Unfortunately, long-term political and societal will slowly undermined these efforts. The number of people of color began to increase in many American cities. Great migrations of African Americans from the South and immigrant populations from other countries made urban cities much more demographically diverse. As more people of color moved in, white residents at times chose to quickly move out of the neighborhood. According to Gladwell (2000):

The expression [Tipping Point] first came into popular use in the 1970s to describe the flight to the suburbs of whites living in the older cities of the American Northeast. When the number of incoming African Americans in a particular neighborhood reached a certain point—20 percent say—sociologists observed that the community would “tip”: most of the remaining whites would leave almost immediately. (p. 12)

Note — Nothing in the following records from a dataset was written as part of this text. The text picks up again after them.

Lemma wrapU_bound w z : 0 <= w → 0 <= wrapU w z < 2 ^ w.
Proof. intros. apply Z.mod_pos_bound, Z.pow_pos_nonneg; lia. Qed.

Lemma wrapS_add w a b : wrapS w (wrapS w a + b) = wrapS w (a + b).
Proof.
  unfold wrapS at 1 3. assert ((wrapS w a + b) mod 2 ^ w = (a + b) mod 2 ^ w) as ->; [|done]. unfold wrapS.
  destruct (decide (2 ^ w = 0)) as [->|]; [by rewrite !Z.mod_0_r; case_bool_decide; rewrite ?Z.sub_0_r|].
  case_bool_decide.
  - by rewrite Z.add_mod_idemp_l.
  - replace (a mod 2 ^ w - 2 ^ w + b) with (a mod 2 ^ w + b + (-1) * 2 ^ w) by lia. by rewrite Z_mod_plus_full, Z.add_mod_idemp_l.
Qed.
Lemma wrapS_small w z : 0 < w → - 2 ^ (w - 1) <= z < 2 ^ (w - 1) → wrapS w z = z.
Proof.
  intros Hw Hz. unfold wrapS. assert (2 ^ w = 2 * 2 ^ (w - 1)) as E by (rewrite <- Z.pow_succ_r by lia; f_equal; lia).
  destruct (decide (0 <= z)).
  - rewrite Z.mod_small by lia. case_bool_decide; lia.
  - assert (z mod 2 ^ w = z + 2 ^ w) as ->; [|case_bool_decide; lia].
    symmetry. apply (Z.mod_unique _ _ (-1)); lia.
Qed.

(** Testing one bit *)
Lemma land_bit w b : 0 <= b → negb (Z.land w (2 ^ b) =? 0) = Z.testbit w b.
Proof.
  intros Hb. destruct (Z.eqb_spec (Z.land w (2 ^ b)) 0) as [E|E]; cbn.
  - apply (f_equal (λ z, Z.testbit z b)) in E. by rewrite Z.land_spec, Z.pow2_bits_true, andb_true_r, Z.bits_0 in E.
  - destruct (Z.testbit w b) eqn:T; [done|]. exfalso. apply E, Z.bits_inj'. intros n Hn.
    rewrite Z.land_spec, Z.bits_0, Z.pow2_bits_eqb by done. destruct (Z.eqb_spec b n) as [<-|]; [by rewrite T|apply andb_false_r].
Qed.
End words.

(** ** Lists *)
Section lists.
Lemma filter_all {A} (P : A → Prop) `{∀ x, Decision (P x)} (l : list A) :
  (∀ x, x ∈ l → P x) → filter P l = l.
Proof.
  induction l as [|x l IH]; intros Hall; [done|].
  rewrite filter_cons_True by (apply Hall; by left).
  rewrite IH; [done|]. intros y Hy. apply Hall. by right.
Qed.

Lemma filter_ne_perm `{EqDecision A} (b : A) (l : list A) :
  NoDup l → b ∈ l → l ≡ₚ b :: filter (λ b', b' ≠ b) l.
Proof.
  induction 1 as [|x l Hx _ IH]; [by intros ?%elem_of_nil|].
  intros [<-|Hb]%elem_of_cons.
  - rewrite filter_cons_False by naive_solver. f_equiv.
    rewrite filter_all; [done|]. by intros y Hy ->.
  - rewrite filter_cons_True by congruence.
    by rewrite Permutation_swap, <- IH.
Qed.

Lemma bind_ext_elem {A B} (f g : A → list B) (l : list A) :
  (∀ x, x ∈ l → f x = g x) → l ≫= f = l ≫= g.
Proof.
  induction l as [|x l IH]; intros H; [done|]. cbn.
  rewrite (H x), IH; [done| |by left]. intros; apply H. by right.
Qed.

Lemma Forall2_weaken_in {A B} (P Q : A → B → Prop) l k :
  (∀ x y, x ∈ l → P x y → Q x y) → Forall2 P l k → Forall2 Q l k.
Proof.
  intros HPQ H. induction H as [|x y l k Hp _ IH]; constructor.
  - apply HPQ; [by left|done].
  - apply IH. intros. apply HPQ; [by right|done].
Qed.
End lists.

Section arith.
Local Open Scope Z_scope.
Lemma lor_double_1 m : Z.lor (m * 2) 1 = m * 2 + 1.
Proof.
  assert (Z.land (m * 2) 1 = 0) as H.
  { change 1 with (Z.ones 1). rewrite Z.land_ones by lia. apply Z.mod_mul; lia. }
  by rewrite <- Z.lxor_lor, Z.add_nocarry_lxor.
Qed.

Lemma quot_rem_inj a b c : 0 < c →
  a `quot` c = b `quot` c → a `rem` c = b `rem` c → a = b.
Proof.
  intros Hc H1 H2. rewrite (Z.quot_rem' a c), (Z.quot_rem' b c). congruence.
Qed.

End arith.
(* ===== verification/DList.v ===== *)
(** * Doubly linked lists threaded through a heap

    The RTS links its objects intrusively: TSOs on the run queue ([_link] and
    [block_info.prev]), watch-queue entries on a TVar ([next_queue_entry] and
    [prev_queue_entry]), block descriptors on a free list ([link] and
    [u.back]).  This file states once what it means for two partial functions
    [nx] and [pv] (the link fields of the live objects) to thread a list, and
    how appending, pushing and unlinking act on it. *)
From S2P Require Import Prelude.
From stdpp Require Import list gmap fin_map_dom.
Local Open Scope Z_scope.

(** An object pointer; 0 is NULL or the sentinel closure that ends a queue. *)
Definition ptr : Type := Z.
Definition END : ptr := 0.

#[export] Instance ptr_eq_dec : EqDecision ptr := Z.eq_dec.

(** [dlseg nx pv prev hd l last next]: the objects [l], linked in both
    directions, starting at [hd] with back pointer [prev], and ending at [last]
    whose forward pointer is [next]. *)
Fixpoint dlseg (nx pv : ptr → option ptr) (prev hd : ptr) (l : list ptr)
    (last next : ptr) : Prop :=
  match l with
  | [] => hd = next ∧ last = prev
  | x :: l => hd = x ∧ x ≠ END ∧ pv x = Some prev ∧
      ∃ n, nx x = Some n ∧ dlseg nx pv x n l last next
  end.

(** A whole list, from a head and a tail pointer. *)
Definition dlist (nx pv : ptr → option ptr) (hd tl : ptr) (l : list ptr) : Prop :=
  dlseg nx pv END hd l tl END ∧ NoDup l.

(** A singly linked list. *)
Fixpoint slist (nx : ptr → option ptr) (hd : ptr) (l : list ptr) (next : ptr) : Prop :=
  match l with
  | [] => hd = next
  | x :: l => hd = x ∧ x ≠ END ∧ ∃ n, nx x = Some n ∧ slist nx n l next
  end.

Section dlseg.
Implicit Types (nx pv : ptr → option ptr) (l : list ptr).

Lemma dlseg_app nx pv prev hd l1 l2 last next :
  dlseg nx pv prev hd (l1 ++ l2) last next ↔
  ∃ m n, dlseg nx pv prev hd l1 m n ∧ dlseg nx pv m n l2 last next.
Proof.
  revert prev hd. induction l1 as [|x l1 IH]; intros prev hd; cbn.
  { split; [by exists prev, hd|]. by intros (? & ? & [-> ->] & ?). }
  setoid_rewrite IH. naive_solver.
Qed.

Lemma dlseg_snoc nx pv prev hd l x last next :
  dlseg nx pv prev hd (l ++ [x]) last next ↔
  ∃ m, dlseg nx pv prev hd l m x ∧ x ≠ END ∧ pv x = Some m ∧ nx x = Some next ∧ last = x.
Proof.
  rewrite dlseg_app. cbn. split.
  - intros (m & n & H1 & -> & ? & ? & n' & ? & -> & ->). eauto 10.
  - intros (m & H1 & ? & ? & ? & ->). exists m, x. eauto 10.
Qed.

Lemma dlseg_ext nx pv nx' pv' prev hd l last next :
  (∀ x, x ∈ l → nx' x = nx x ∧ pv' x = pv x) →
  dlseg nx pv prev hd l last next → dlseg nx' pv' prev hd l last next.
Proof.
  revert prev hd. induction l as [|x l IH]; intros prev hd Hx; cbn; [done|].
  intros (-> & ? & ? & n & ? & ?). destruct (Hx x) as [E1 E2]; [by left|].
  rewrite E1, E2. split_and!; [done..|]. exists n. split; [done|].
  apply IH; [|done]. intros; apply Hx. by right.
Qed.

Lemma dlseg_not_END nx pv prev hd l last next x :
  dlseg nx pv prev hd l last next → x ∈ l → x ≠ END.
Proof.
  revert prev hd. induction l as [|y l IH]; intros prev hd; [by intros _ ?%elem_of_nil|].
  intros (-> & ? & ? & n & ? & ?) [->|?]%elem_of_cons; eauto.
Qed.

(** The last element, when there is one, is where [last] points. *)
Lemma dlseg_last nx pv prev hd l last next :
  dlseg nx pv prev hd l last next →
  (l = [] ∧ hd = next ∧ last = prev) ∨
  (∃ l', l = l' ++ [last] ∧ last ≠ END ∧ nx last = Some next).
Proof.
  destruct l as [|x l _] using rev_ind; [cbn; naive_solver|].
  intros (m & ? & ? & ? & ? & ->)%dlseg_snoc. right. eauto.
Qed.

Lemma dlseg_head nx pv prev hd l last next :
  dlseg nx pv prev hd l last next →
  (l = [] ∧ hd = next ∧ last = prev) ∨
  (∃ l', l = hd :: l' ∧ hd ≠ END ∧ pv hd = Some prev).
Proof.
  destruct l as [|x l]; cbn; [naive_solver|].
  intros (-> & ? & ? & n & ? & ?). right. eauto.
Qed.

(** Both ends of a segment that is re-pointed: the first element's back
    pointer and the last element's forward pointer change, nothing else. *)
Lemma dlseg_set_prev nx pv nx' pv' prev prev' hd l last next :
  dlseg nx pv prev hd l last next → hd ≠ next → NoDup l →
  (∀ x, x ∈ l → nx' x = nx x) →
  (∀ x, x ∈ l → x ≠ hd → pv' x = pv x) → pv' hd = Some prev' →
  dlseg nx' pv' prev' hd l last next.
Proof.
  destruct l as [|x l]; cbn; [naive_solver|].
  intros (-> & ? & ? & n & ? & ?) _ [Hx Hnd]%NoDup_cons Hnx Hpv Hp.
  split_and!; [done..|]. exists n. split; [rewrite Hnx; [done|by left]|].
  eapply dlseg_ext; [|done]. intros y Hy. split.
  - apply Hnx. by right.
  - apply Hpv; [by right|]. by intros ->.
Qed.

Lemma dlseg_set_next nx pv nx' pv' prev hd l last next next' :
  dlseg nx pv prev hd l last next → l ≠ [] → NoDup l →
  (∀ x, x ∈ l → pv' x = pv x) →
  (∀ x, x ∈ l → x ≠ last → nx' x = nx x) → nx' last = Some next' →
  dlseg nx' pv' prev hd l last next'.
Proof.
  destruct l as [|x l _] using rev_ind; [done|].
  intros (m & Hs & ? & ? & ? & ->)%dlseg_snoc _ Hnd Hpv Hnx Hn.
  apply NoDup_app in Hnd as (Hnd & Hx & _).
  apply dlseg_snoc. exists m. split_and!; [|done| |done|done].
  - eapply dlseg_ext; [|done]. intros y Hy. split.
    + apply Hnx; [by apply elem_of_app; left|]. intros ->. apply (Hx x Hy). by left.
    + apply Hpv. by apply elem_of_app; left.
  - rewrite Hpv; [done|]. apply elem_of_app; right. by left.
Qed.
End dlseg.

Section slist.
Implicit Types (nx : ptr → option ptr) (l : list ptr).

Lemma slist_app nx hd l1 l2 next :
  slist nx hd (l1 ++ l2) next ↔ ∃ m, slist nx hd l1 m ∧ slist nx m l2 next.
Proof.
  revert hd. induction l1 as [|x l1 IH]; intros hd; cbn; [naive_solver|].
  setoid_rewrite IH. naive_solver.
Qed.

Lemma slist_ext nx nx' hd l next :
  (∀ x, x ∈ l → nx' x = nx x) → slist nx hd l next → slist nx' hd l next.
Proof.
  revert hd. induction l as [|x l IH]; intros hd Hx; cbn; [done|].
  intros (-> & ? & n & ? & ?). split_and!; [done..|]. exists n.
  rewrite Hx by left. split; [done|]. apply IH; [|done]. intros; apply Hx. by right.
Qed.

Lemma slist_not_END nx hd l next x : slist nx hd l next → x ∈ l → x ≠ END.
Proof.
  revert hd. induction l as [|y l IH]; intros hd; [by intros _ ?%elem_of_nil|].
  intros (-> & ? & n & ? & ?) [->|?]%elem_of_cons; eauto.
Qed.

Lemma slist_END nx l : slist nx END l END → l = [].
Proof. destruct l as [|x l]; [done|]. intros (<- & ? & _). done. Qed.

Lemma slist_cons_inv nx hd l next :
  slist nx hd l next → hd ≠ next → ∃ n l', l = hd :: l' ∧ hd ≠ END ∧ nx hd = Some n ∧ slist nx n l' next.
Proof. destruct l as [|x l]; [done|]. intros (<- & ? & n & ? & ?) _. eauto 10. Qed.

Lemma slist_det nx hd l l' : slist nx hd l END → slist nx hd l' END → l = l'.
Proof.
  revert hd l'. induction l as [|x l IH]; intros hd [|x' l']; cbn; [done|naive_solver..|].
  intros (-> & ? & n & E & ?) (-> & ? & n' & E' & ?).
  f_equal. rewrite E in E'. injection E' as <-. eauto.
Qed.

Lemma dlseg_slist nx pv prev hd l last next :
  dlseg nx pv prev hd l last next → slist nx hd l next.
Proof.
  revert prev hd. induction l as [|x l IH]; intros prev hd; cbn; [naive_solver|].
  intros (-> & ? & ? & n & ? & ?). eauto 10.
Qed.
End slist.

(** An END-terminated chain has no repetition, so that the number of live
    objects bounds its length: this is the fuel of every list traversal. *)
Section bound.
Implicit Types (nx : ptr → option ptr) (l : list ptr).

Lemma slist_split nx hd l1 x l2 next :
  slist nx hd (l1 ++ x :: l2) next → slist nx x (x :: l2) next.
Proof. intros (m & _ & H)%slist_app. assert (m = x) as -> by apply H. done. Qed.

Lemma slist_NoDup nx hd l : slist nx hd l END → NoDup l.
Proof.
  revert hd. induction l as [|x l IH]; intros hd H; [constructor|].
  assert (hd = x) as -> by apply H.
  apply NoDup_cons. split.
  - intros (l1 & l2 & ->)%list_elem_of_split.
    pose proof (slist_split nx x (x :: l1) x l2 END H) as H'.
    pose proof (slist_det _ _ _ _ H H') as E.
    apply (f_equal length) in E. cbn in E. rewrite length_app in E. cbn in E. lia.
  - destruct H as (_ & _ & n & _ & H). by eapply IH.
Qed.

Lemma slist_length {A} (h : gmap ptr A) (f : A → ptr) hd l :
  slist (λ p, f <$> h !! p) hd l END → (length l ≤ size h)%nat.
Proof.
  intros H. pose proof (slist_NoDup _ _ _ H) as Hnd.
  rewrite <- size_dom, <- (size_list_to_set (C := gset ptr) l) by done.
  apply subseteq_size. intros x Hx%elem_of_list_to_set.
  apply list_elem_of_split in Hx as (l1 & l2 & ->).
  apply slist_split in H as (_ & _ & n & Hn & _).
  apply elem_of_dom. destruct (h !! x); [eauto|done].
Qed.
End bound.

(** ** Pushing and unlinking *)
Section edit.
Implicit Types (nx pv : ptr → option ptr) (l : list ptr).

(** [q] is put in front of [l]: its own links are set, and the old head, when
    there is one, points back to it. *)
Lemma dlist_push nx pv nx' pv' hd tl l q :
  dlist nx pv hd tl l → q ∉ l → q ≠ END →
  nx' q = Some hd → pv' q = Some END →
  (∀ x, x ∈ l → nx' x = nx x) →
  (∀ x, x ∈ l → x ≠ hd → pv' x = pv x) → (l ≠ [] → pv' hd = Some q) →
  ∃ tl', dlist nx' pv' q tl' (q :: l).
Proof.
  intros [Hd Hnd] Hq Hqe Hnq Hpq Hnx Hpv Hhd.
  assert (∃ tl', dlseg nx' pv' q hd l tl' END) as [tl' Hs].
  { destruct l as [|x l]; [exists q; by destruct Hd as [-> _]|]. exists tl.
    assert (hd = x) as -> by apply Hd.
    apply (dlseg_set_prev nx pv nx' pv' END q); [done| |done|done|done|by apply Hhd].
    by apply Hd. }
  exists tl'. split; [|by apply NoDup_cons]. cbn. split_and!; [done..|]. by exists hd.
Qed.

(** Taking [q] out of a list: its neighbours point at each other; without a
    back neighbour the head becomes the next one. *)
Lemma dlist_unlink nx pv nx' pv' hd tl l1 q l2 n p :
  dlist nx pv hd tl (l1 ++ q :: l2) → nx q = Some n → pv q = Some p →
  (∀ x, x ∈ l1 ++ l2 → nx' x = if decide (x = p) then Some n else nx x) →
  (∀ x, x ∈ l1 ++ l2 → pv' x = if decide (x = n) then Some p else pv x) →
  (p = END → l1 = []) ∧ (n = END → l2 = []) ∧ (p ≠ END → p ∈ l1) ∧ (n ≠ END → n ∈ l2) ∧
  ∃ tl', dlist nx' pv' (if decide (p = END) then n else hd) tl' (l1 ++ l2).
Proof.
  intros [Hd Hnd] Hnq Hpq Hnx Hpv. apply dlseg_app in Hd as (m & x & H1 & H2).
  destruct H2 as (-> & Hqe & Hpq' & n' & Hnq' & H2). rewrite Hnq in Hnq'. injection Hnq' as <-.
  rewrite Hpq in Hpq'. injection Hpq' as ->.
  apply NoDup_app in Hnd as (Hnd1 & H12 & [Hq2 Hnd2]%NoDup_cons).
  assert (NoDup (l1 ++ l2)) as Hnd.
  { apply NoDup_app. split_and!; [done| |done]. intros y Hy Hy2. apply (H12 y Hy). by right. }
  assert (∀ y, y ∈ l1 → y ∉ l2) as H12' by (intros y Hy Hy2; apply (H12 y Hy); by right).
  assert ((l1 = [] ∧ hd = q ∧ m = END) ∨ (∃ l', l1 = l' ++ [m] ∧ m ≠ END)) as Hl1.
  { destruct (dlseg_last _ _ _ _ _ _ _ H1) as [?|(l' & ? & ? & ?)]; [by left|right; eauto]. }
  assert ((l2 = [] ∧ n = END ∧ tl = q) ∨ (∃ l', l2 = n :: l' ∧ n ≠ END)) as Hl2.
  { destruct (dlseg_head _ _ _ _ _ _ _ H2) as [?|(l' & ? & ? & ?)]; [by left|right; eauto]. }
  assert (dlseg nx' pv' END (if decide (m = END) then n else hd) l1 m n) as H1'.
  { destruct Hl1 as [(-> & -> & ->)|(l' & -> & Hm)]; [by rewrite decide_True|].
    rewrite decide_False by done.
    apply (dlseg_set_next nx pv nx' pv' END hd _ m q); [done|by destruct l'|done| | |].
    - intros y Hy. rewrite Hpv by (apply elem_of_app; by left). rewrite decide_False; [done|].
      intros ->. destruct Hl2 as [(-> & -> & _)|(l2' & -> & _)].
      + by eapply (dlseg_not_END _ _ _ _ _ _ _ END H1).
      + apply (H12' n Hy). by left.
    - intros y Hy Hym. rewrite Hnx by (apply elem_of_app; by left). by rewrite decide_False.
    - rewrite Hnx; [by rewrite decide_True|]. apply elem_of_app; left. apply elem_of_app; right; by left. }
  split_and!.
  - intros ->. destruct Hl1 as [(? & _)|(l' & _ & ?)]; done.
  - intros ->. destruct Hl2 as [(? & _)|(l' & _ & ?)]; done.
  - intros Hm. destruct Hl1 as [(_ & _ & ?)|(l' & -> & _)]; [done|]. apply elem_of_app; right; by left.
  - intros Hn. destruct Hl2 as [(_ & ? & _)|(l' & -> & _)]; [done|]. by left.
  - assert (∀ y, y ∈ l2 → y ≠ m) as Hm2.
    { intros y Hy ->. destruct Hl1 as [(_ & _ & ->)|(l' & -> & _)].
      - by eapply (dlseg_not_END _ _ _ _ _ _ _ END H2).
      - apply (H12' m); [|done]. apply elem_of_app; right; by left. }
    destruct Hl2 as [(-> & -> & _)|(l2' & -> & Hn)].
    + exists m. rewrite app_nil_r in *. by split.
    + exists tl. split; [|done]. apply dlseg_app. exists m, n. split; [done|].
      apply (dlseg_set_prev nx pv nx' pv' q m); [done|done|done| | |].
      * intros y Hy. rewrite Hnx by (apply elem_of_app; by right). rewrite decide_False; [done|by apply Hm2].
      * intros y Hy Hyn. rewrite Hpv by (apply elem_of_app; by right). by rewrite decide_False.
      * rewrite Hpv; [by rewrite decide_True|]. apply elem_of_app; right; by left.
Qed.
End edit.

The perspective that precipitated these efforts was a mix of classism and racism that was sponsored by local residents, sanctioned by state officials, and endorsed by government entities (Rothstein, 2017). Lipsitz (2002) asserts that “by channeling loans away from older inner-city neighborhoods and toward white home buyers moving into segregated suburbs, the FHA [Federal Housing Administration] and private lenders after World War II aided and abetted segregation in U.S. residential neighborhoods” (p. 64). This is an example of how racial and class bias evolved from the signs and codes of the Jim Crow era into a more institutionalized form of discrimination; however, this bias had an even deeper role in the structuring of American society. Lipsitz (2002) elaborates:

As increasing numbers of racial minorities moved into the cities, increasing numbers of European ethnics moved out. Consequently, ethnic differences among whites became a less important dividing live in U.S. culture, while race became more important. The suburbs helped turn Euro-Americans into “whites” who could live near each other and intermarry with relatively little difficultly. (p. 65)

Therefore, segregated housing tactics helped to create suburban areas where wealth was more concentrated than in many inner-city areas.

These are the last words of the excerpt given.